A quantitative flow cytometry assay for the preclinical testing and pharmacological monitoring of rabbit antilymphocyte globulins (rATG)

Abstract

Rabbit antilymphocyte or antithymocyte globulins (rATG) are currently used as immunosuppressive agents in clinical organ and bone marrow transplantation, but because of differences in antigen source and purification processes between manufacturers, determination of the dose to be administered remains empirical. Dosage may be adjusted to peripheral blood T cell counts or limited by side effects such as neutropenia or thrombocytopenia. We report here a measurement by indirect immunofluorescence of the amount of antibodies from rATG that bind to different blood cell types.

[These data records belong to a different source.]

Lemma strongref_values name m : filter_value StrongRefFilterInput m ->
  name_ok (name +:+ "__uri") -> name_ok (name +:+ "__cid") ->
  errors_in (fun e => value_error e = true \/ part_refusal name e) (extractStrongRefFilter name m).
Proof.
  intros Hm Hu Hc. apply errors_in_bind; [|done]. apply errors_in_mapM.
  intros [sub v] Hin%elem_of_range. destruct (Hm sub v Hin) as (t & Ht & Hv). cbn in Ht |- *.
  rewrite !elem_of_cons, elem_of_nil in Ht. unfold ref_subfield.
  destruct Ht as [[= -> ->]|[[= -> ->]|[]]]; destruct Hv as (m' & -> & Hm'); cbn [String.eqb Ascii.eqb Bool.eqb negb andb].
  - apply errors_in_mapM. intros [op x] Hop%elem_of_range.
    destruct (Hm' op x Hop) as (t & Ht & Hx). eapply ref_filter_values; [done|set_solver|done..].
  - apply errors_in_mapM. intros [op x] Hop%elem_of_range.
    destruct (Hm' op x Hop) as (t & Ht & Hx). eapply ref_filter_values; [done|set_solver|done..].
Qed.

(** DID filters of the registry: [eq] is a string, [in] a list. *)
Lemma did_list_values name l : forall i,
  Forall (fun x => x = JNull \/ exists s, x = JStr s) l -> only_values (did_list name i l).
Proof.
  induction l as [|x l IH]; intros i Hl; cbn; [done|]. apply Forall_cons in Hl as [Hx Hl].
  destruct Hx as [-> |[s ->]]; [done|]. cbn. destruct (Did.IsValid s); [|done].
  by apply errors_in_bind; [apply IH|].
Qed.

Lemma did_filter_values d m : filter_value DIDFilterInput m -> only_values (buildDIDOnlyEqInFilter d m).
Proof.
  intros Hm. unfold buildDIDOnlyEqInFilter. destruct (m !! "eq") as [v|] eqn:He.
  { destruct (Hm _ _ He) as (t & Ht & Hv). cbn in Ht. rewrite !elem_of_cons, elem_of_nil in Ht.
    destruct Ht as [[= ->]|[|[]]]; [|done]. destruct Hv as [s ->]. cbn. by destruct (Did.IsValid s). }
  destruct (m !! "in") as [v|] eqn:Hi; [|done].
  destruct (Hm _ _ Hi) as (t & Ht & Hv). cbn in Ht. rewrite !elem_of_cons, elem_of_nil in Ht.
  destruct Ht as [|[[= ->]|[]]]; [done|]. destruct Hv as (l & -> & Hl). cbn [as_arr].
  destruct (_ =? _); [done|]. destruct (_ <? _); [done|].
  apply errors_in_bind; [by apply did_list_values|done].
Qed.

(** ** The input objects of a schema *)

Lemma add_filter_fields to_input props : forall fields k t,
  foldl (add_filter_field to_input) fields props !! k = Some t ->
  fields !! k = Some t \/
  exists e f, e ∈ props /\ Name e = k /\ to_input (property e) = Some f /\ t = WInput (RFilter f).
Proof.
  induction props as [|e props IH]; intros fields k t; cbn; [by left|].
  intros [Hk|(e' & f & Hin & Hr)]%IH; [|right; exists e', f; set_solver].
  unfold add_filter_field in Hk. destruct (to_input (property e)) as [f|] eqn:Hf; [|by left].
  apply lookup_insert_Some in Hk as [[<- <-]|[_ Hk]]; [|by left].
  right. exists e, f. set_solver.
Qed.

(** What a field of an element's input is. *)
Lemma element_origin lex ad input k t : buildArrayElementInputType lex ad = Some input ->
  io_Fields input !! k = Some t ->
  exists d o, Others lex !! ElementDef ad = Some d /\ object_of d = Some o /\
  ((is_Some (composition k) /\ t = WListOf (RElement (ID lex) (ad_FieldName ad))) \/
   composition k = None /\ exists e f, e ∈ od_Properties o /\ Name e = k /\
     elementFilterInput (property e) = Some f /\ t = WInput (RFilter f)).
Proof.
  unfold buildArrayElementInputType. destruct (Others lex !! ElementDef ad) as [d|]; [|done].
  destruct (object_of d) as [o|] eqn:Ho; [|done]. case_match; [done|]. intros [= <-] Hk.
  exists d, o. split; [done|]. split; [done|]. cbn in Hk.
  apply lookup_insert_Some in Hk as [[<- <-]|[N1 Hk]]; [left; split; [by eexists|done]|].
  apply lookup_insert_Some in Hk as [[<- <-]|[N2 Hk]]; [left; split; [by eexists|done]|].
  right. split.
  - unfold composition. destruct (String.eqb_spec k "_and"); [congruence|].
    destruct (String.eqb_spec k "_or"); [congruence|done].
  - apply add_filter_fields in Hk as [Hk|Hk]; [by rewrite lookup_empty in Hk|done].
Qed.

(** What a field of a collection's input is. *)
Inductive origin (lex : Lexicon) (k : string) : WhereType -> Prop :=
| o_list : is_Some (composition k) -> origin lex k (WListOf (RWhere (ID lex)))
| o_did : k = "did" -> origin lex k (WInput (RFilter DIDFilterInput))
| o_descriptor d : composition k = None -> lookupFilterDescriptor (ID lex) k = Some d ->
    origin lex k (WInput (RFilter DIDFilterInput))
| o_property e f : composition k = None -> k <> "did" -> lookupFilterDescriptor (ID lex) k = None ->
    e ∈ main_properties lex -> Name e = k -> propertyToFilterInput (property e) = Some f ->
    origin lex k (WInput (RFilter f))
| o_joined jd : lookupJoinedWhereDescriptor (ID lex) k = Some jd ->
    origin lex k (WInput (RWhere (TargetLexicon jd)))
| o_array ad : lookupArrayWhereDescriptor (ID lex) k = Some ad ->
    origin lex k (WInput (RElement (ID lex) k)).

Lemma filterRegistry_names id m k d : filterRegistry !! id = Some m -> m !! k = Some d ->
  fd_FieldName d = k /\ k <> "did" /\ composition k = None.
Proof.
  unfold filterRegistry. rewrite !lookup_insert_Some, lookup_singleton_Some.
  intros [[_ <-]|[_ [[_ <-]|[_ [_ <-]]]]]; intros [<- <-]%lookup_singleton_Some; done.
Qed.

Lemma descriptor_fields l : forall (fields : gmap string WhereType) k t,
  foldl (fun m (e : string * filterDescriptor) =>
           <[fd_FieldName e.2 := WInput (RFilter DIDFilterInput)]> m) fields l !! k = Some t ->
  (exists e, e ∈ l /\ fd_FieldName e.2 = k /\ t = WInput (RFilter DIDFilterInput)) \/
  fields !! k = Some t /\ forall e, e ∈ l -> fd_FieldName e.2 <> k.
Proof.
  induction l as [|e l IH]; intros fields k t; cbn.
  { intros Hk. right. split; [done|]. by intros e ?%not_elem_of_nil. }
  intros [(e' & Hin & Hr)|[Hk Hne]]%IH; [left; exists e'; set_solver|].
  apply lookup_insert_Some in Hk as [[<- <-]|[Hk' Hk]]; [left; exists e; set_solver|].
  right. split; [done|]. intros e' [-> |Hin]%elem_of_cons; [done|by apply Hne].
Qed.
(* ===== verification/Lexicons.v ===== *)
(** The lexicons of an instance: the table of
    [internal/database/repositories/lexicons.go], the resolution of an NSID over
    the network ([internal/lexicon/resolver.go]), the uploads, registrations and
    deletions of [internal/graphql/admin/resolvers_lexicons.go] with the hooks
    [cmd/hypergoat/main.go] gives them, and the registry the next start builds. *)
From S2P Require Import Prelude GoStrings Nsid AtProto Json Lexicon Registry Types Schema Statements RepoClient.
From S2P Require Jetstream.

Local Open Scope Z_scope.

(** ** The network ([resolver.go]) *)

Definition dnsURL : string := "https://dns.google/resolve".

Record ResolvedLexicon := { NSID : string; DID : string; PDSUrl : string; Schema : string }.

Inductive resolve_error :=
| RInvalidNSID
| RNoRecord (domain : string) | RNoDID (domain : string) | RNoPDS
| RNotFound (nsid : string)
| RDns (e : client_error) | RPlc (e : client_error) | RPds (e : client_error).

Definition on_client {A} (f : client_error -> resolve_error) (r : result client_error A)
  : result resolve_error A :=
  match r with Ok a => Ok a | Err e => Err (f e) end.

(** The name of the authority of an NSID: its segments but the last, reversed. *)
Definition authority_domain (nsid : string) : string :=
  let parts := split nsid "." in
  join (reverse (take (length parts - 1) parts)) ".".

Section Network.
(** The network and the decoders of its answers, as for [RepoClient]; the
    answer of the DNS resolver is a status with the data of its records. *)
Context (url_ok : string -> bool) (http : nat -> string -> query -> option (Z * string)).
Context (decode_dns : string -> option (Z * list string)).
Context (decode_services : string -> option (list PLCService)).
Context (decode_value : string -> option string).

Definition txt_did (data : string) : option string :=
  let txt := Trim data (ascii_of_nat 34) in
  if has_prefix txt "did=" then Some (trim_prefix txt "did=") else None.

Definition resolveNSIDToDID (nsid : string) : result resolve_error string :=
  _ ← guard_err (Nat.leb 3 (length (split nsid "."))) RInvalidNSID;
  let domain := authority_domain nsid in
  resp ← on_client RDns (request url_ok http decode_dns 0 dnsURL
           (q_Set (q_Set ∅ "name" ("_lexicon." +:+ domain)) "type" "TXT"));
  if (resp.1 =? 3) || Nat.eqb (length resp.2) 0 then Err (RNoRecord domain)
  else match omap (M := list) txt_did resp.2 with
       | did :: _ => Ok did
       | [] => Err (RNoDID domain)
       end.

Definition is_pds_service (s : PLCService) : bool :=
  String.eqb (svc_ID s) "#atproto_pds" || String.eqb (svc_Type s) "AtprotoPersonalDataServer".

Definition resolvePDS (did : string) : result resolve_error string :=
  services ← on_client RPlc (request url_ok http decode_services 1 (DefaultPLCURL +:+ "/" +:+ did) ∅);
  match List.find is_pds_service services with
  | Some svc => Ok (ServiceEndpoint svc)
  | None => Err RNoPDS
  end.

Definition fetchLexiconSchema (pdsURL did nsid : string) : result resolve_error string :=
  on_client (fun e => match e with EStatus 404 => RNotFound nsid | _ => RPds e end)
    (request url_ok http decode_value 2 (pdsURL +:+ "/xrpc/com.atproto.repo.getRecord")
       (q_Set (q_Set (q_Set ∅ "repo" did) "collection" "com.atproto.lexicon.schema") "rkey" nsid)).

Definition ResolveLexicon (nsid : string) : result resolve_error ResolvedLexicon :=
  _ ← guard_err (Nat.leb 3 (length (split nsid "."))) RInvalidNSID;
  did ← resolveNSIDToDID nsid;
  pdsURL ← resolvePDS did;
  schema ← fetchLexiconSchema pdsURL did nsid;
  Ok {| NSID := nsid; DID := did; PDSUrl := pdsURL; Schema := schema |}.
End Network.

(** The network and the decoders of its answers. *)
Record network := {
  n_url_ok : string -> bool;
  n_http : nat -> string -> query -> option (Z * string);
  n_dns : string -> option (Z * list string);
  n_services : string -> option (list PLCService);
  n_value : string -> option string
}.
Definition resolve (n : network) (nsid : string) : result resolve_error ResolvedLexicon :=
  ResolveLexicon (n_url_ok n) (n_http n) (n_dns n) (n_services n) (n_value n) nsid.

(** ** The state of a running instance *)

(** Which callbacks the admin resolver has. *)
Record hooks := { h_change : bool; h_validate : bool; h_restart : bool }.

(** The table of lexicons, by ID, as the database prints the documents; the
    registry of the running process; the collections each call of the change
    callback named; the reason that waits in the restart channel, a number of
    lexicons. *)
Record state := {
  table : gmap string string;
  live : Registry;
  changes : list (list string);
  restartCh : option nat
}.
Definition with_table (f : gmap string string -> gmap string string) (s : state) : state :=
  {| table := f (table s); live := live s; changes := changes s; restartCh := restartCh s |}.

Inductive lex_error :=
| EUploadTooLarge | EBase64 | EZip | ETooManyFiles (n : nat)
| EFileTooLarge (name : string) | EFileInflated (name : string)
| EDocument (id : string) (e : Parser.parse_error) | ESchema (reason : string)
| ESave (count : nat) (id : string)
| EInvalidNSID | EExists (nsid : string) | ENotRegistered (nsid : string)
| EResolve (e : resolve_error) | EQuery.

(** ** The repository ([lexicons.go])

    [normal] is what PostgreSQL makes of a text cast to [jsonb] and read back;
    nothing when the text is no JSON. [by_id] is the order of IDs. *)
Section Repository.
Context (normal : string -> option string) (by_id : gmap string string -> list (string * string)).

Definition Upsert (err : lex_error) (id jsonData : string) : M state lex_error unit :=
  stmt err (fun s => (fun j => ((), with_table <[id := j]> s)) <$> normal jsonData).
Definition GetByID (id : string) : M state lex_error (option string) :=
  stmt EQuery (fun s => Some (table s !! id, s)).
Definition GetAll : M state lex_error (list (string * string)) :=
  stmt EQuery (fun s => Some (by_id (table s), s)).
Definition Delete (id : string) : M state lex_error unit :=
  stmt EQuery (fun s => Some ((), with_table (delete id) s)).
Definition DeleteAll : M state lex_error unit :=
  stmt EQuery (fun s => Some ((), with_table (fun _ => ∅) s)).
Definition GetCount : M state lex_error nat := stmt EQuery (fun s => Some (size (table s), s)).
Definition Exists (id : string) : M state lex_error bool :=
  stmt EQuery (fun s => Some (bool_decide (is_Some (table s !! id)), s)).
End Repository.

(** ** Uploads *)

Definition maxLexiconUploadBytes : Z := 10 * 1024 * 1024.
Definition maxLexiconFileCount : nat := 500.
Definition maxLexiconFileSize : Z := 1 * 1024 * 1024.

(** An entry of an archive; its content when it can be opened and read. *)
Record ZipFile := { z_Name : string; z_IsDir : bool; UncompressedSize64 : Z; z_Content : option string }.

Section Upload.
(** Base64, the reader of archives, and the ID that [encoding/json] finds in a
    document, nothing when it is no object with such a member. *)
Context (b64 : string -> option string) (unzip : string -> option (list ZipFile)).
Context (decode_id : string -> option string).

(** One entry of the archive, with those before it. *)
Definition stage_file (proposed : gmap string string) (file : ZipFile) : result lex_error (gmap string string) :=
  if z_IsDir file || negb (has_suffix (z_Name file) ".json") then Ok proposed
  else if maxLexiconFileSize <? UncompressedSize64 file then Err (EFileTooLarge (z_Name file))
  else
    match take_bytes (Z.to_nat (maxLexiconFileSize + 1)) <$> z_Content file with
    | None => Ok proposed
    | Some data =>
        if maxLexiconFileSize <? glen data then Err (EFileInflated (z_Name file))
        else match decode_id data with
             | Some id => if is_empty id then Ok proposed else Ok (<[id := data]> proposed)
             | None => Ok proposed
             end
    end.

Fixpoint stage_files (proposed : gmap string string) (files : list ZipFile)
  : result lex_error (gmap string string) :=
  match files with
  | [] => Ok proposed
  | file :: rest => p ← stage_file proposed file; stage_files p rest
  end.

(** The first stage: the documents of an upload by ID. *)
Definition proposed_of (zipBase64 : string) : result lex_error (gmap string string) :=
  _ ← guard_err (glen zipBase64 <=? Z.quot (maxLexiconUploadBytes * 4) 3) EUploadTooLarge;
  match b64 zipBase64 with
  | None => Err EBase64
  | Some zipData =>
      match unzip zipData with
      | None => Err EZip
      | Some files =>
          _ ← guard_err (Nat.leb (length files) maxLexiconFileCount) (ETooManyFiles (length files));
          stage_files ∅ files
      end
  end.
End Upload.

(** ** Registries *)

Section Registries.
Context (parse : string -> result Parser.parse_error Lexicon).
Context (build : Registry -> result string unit).

(** The lexicons among some documents. *)
Definition parsed (docs : list (string * string)) : list Lexicon :=
  omap (M := list) (fun e => match parse e.2 with Ok lex => Some lex | Err _ => None end) docs.

(** [configureLexiconUploadHooks]: the current lexicons that are not replaced,
    then the proposed ones. *)
Definition overlay (proposed : gmap string string) (current : list Lexicon) : Registry :=
  foldl (fun tentative lex =>
    match proposed !! ID lex with Some _ => tentative | None => Register tentative lex end)
    NewRegistry current.

Fixpoint add_docs (tentative : Registry) (docs : list (string * string)) : result lex_error Registry :=
  match docs with
  | [] => Ok tentative
  | (id, body) :: rest =>
      match ParseAndRegister parse tentative body with
      | (_, Err e) => Err (EDocument id e)
      | (t, Ok _) => add_docs t rest
      end
  end.

(** The documents in the order the map is visited. *)
Definition SchemaValidate (proposed : gmap string string) (docs : list (string * string))
    (current : list Lexicon) : result lex_error Registry :=
  tentative ← add_docs (overlay proposed current) docs;
  match build tentative with Ok _ => Ok tentative | Err e => Err (ESchema e) end.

A concentration-related immunofluorescence signal was obtained with reasonable replicability, allowing comparison of different rATGs by reference to the same rATG batch as internal standard. Ratios of antilymphocyte to undesirable antibodies (directed against antigens expressed on neutrophils, platelets or red cells) could be calculated for each rATG preparation. Finally, the method is applicable to the measurement of free antibodies in sera from patients treated with rATG and to the analysis of the effects of in vivo absorption of rATG during its administration. Marked differences in antibody content per mg of rIgG account for the differences in rATG dosage that were empirically established for clinical applications.